Stored items
◇ ◇ ◇

(** The request of the scenario with a password the mailbox refuses. *)
Definition denied_rq : Request :=
  {| rq_method := POST; rq_path := "/extract";
     rq_json := EmailRequest_json denied_request [] |}.

(** Two refused logins around an accepted one and a listing. *)
Definition some_requests : list Request := [denied_rq; demo_rq; list_rq; denied_rq].

Lemma sessions_accumulate_witness :
  sessions (imap_calls (w_trace (handle_all some_requests started_world))) 2
  ∧ left_open (imap_calls (w_trace (handle_all some_requests started_world))) = 2.
Proof.
  replace 2 with (0 + refusals some_requests started_world) by by vm_compute.
  apply (sessions_accumulate ∅ dotenv_file world0 the_app started_world
           some_requests 0); [by vm_compute|constructor].
Defined.

(** The commands of that process: the first and the last session have no
    logout. *)
Example some_requests_sessions :
  imap_calls (w_trace (handle_all some_requests started_world))
  = [EvConnect "imap.gmail.com"; EvLogin "me@example.com" "guess" "INBOX"]
    ++ [EvConnect "imap.gmail.com";
        EvLogin "me@example.com" "app-password" "INBOX"]
    ++ (EvFetch ∘ sender_criteria (mk_dt 2024 3 9 12 0 0 (Some utc))
          <$> demo_senders)
    ++ [EvLogout]
    ++ [EvConnect "imap.gmail.com"; EvLogin "me@example.com" "guess" "INBOX"].
Proof. vm_compute. reflexivity. Qed.

(** The reader on the commands of that process, and on commands that are
    no sequence of sessions: a fetch after the logout. *)
Example some_requests_counted :
  count_sessions (imap_calls (w_trace (handle_all some_requests started_world)))
  = Some 2.
Proof. vm_compute. reflexivity. Qed.

Example fetch_after_logout n :
  ¬ sessions [EvConnect "imap.gmail.com"; EvLogin "me@example.com" "guess" "INBOX";
              EvLogout; EvFetch (AND "ann@example.com" 738953)] n.
Proof. by rewrite <-count_sessions_spec. Qed.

◇ ◇ ◇

▸ What needs to be done
The entries are to be duplicated exactly, with nothing changed.

▸ Solution to this problem
(** The request of the scenario with a password the mailbox refuses. *)
Definition denied_rq : Request :=
  {| rq_method := POST; rq_path := "/extract";
     rq_json := EmailRequest_json denied_request [] |}.

(** Two refused logins around an accepted one and a listing. *)
Definition some_requests : list Request := [denied_rq; demo_rq; list_rq; denied_rq].

Lemma sessions_accumulate_witness :
  sessions (imap_calls (w_trace (handle_all some_requests started_world))) 2
  ∧ left_open (imap_calls (w_trace (handle_all some_requests started_world))) = 2.
Proof.
  replace 2 with (0 + refusals some_requests started_world) by by vm_compute.
  apply (sessions_accumulate ∅ dotenv_file world0 the_app started_world
           some_requests 0); [by vm_compute|constructor].
Defined.

(** The commands of that process: the first and the last session have no
    logout. *)
Example some_requests_sessions :
  imap_calls (w_trace (handle_all some_requests started_world))
  = [EvConnect "imap.gmail.com"; EvLogin "me@example.com" "guess" "INBOX"]
    ++ [EvConnect "imap.gmail.com";
        EvLogin "me@example.com" "app-password" "INBOX"]
    ++ (EvFetch ∘ sender_criteria (mk_dt 2024 3 9 12 0 0 (Some utc))
          <$> demo_senders)
    ++ [EvLogout]
    ++ [EvConnect "imap.gmail.com"; EvLogin "me@example.com" "guess" "INBOX"].
Proof. vm_compute. reflexivity. Qed.

(** The reader on the commands of that process, and on commands that are
    no sequence of sessions: a fetch after the logout. *)
Example some_requests_counted :
  count_sessions (imap_calls (w_trace (handle_all some_requests started_world)))
  = Some 2.
Proof. vm_compute. reflexivity. Qed.

Example fetch_after_logout n :
  ¬ sessions [EvConnect "imap.gmail.com"; EvLogin "me@example.com" "guess" "INBOX";
              EvLogout; EvFetch (AND "ann@example.com" 738953)] n.
Proof. by rewrite <-count_sessions_spec. Qed.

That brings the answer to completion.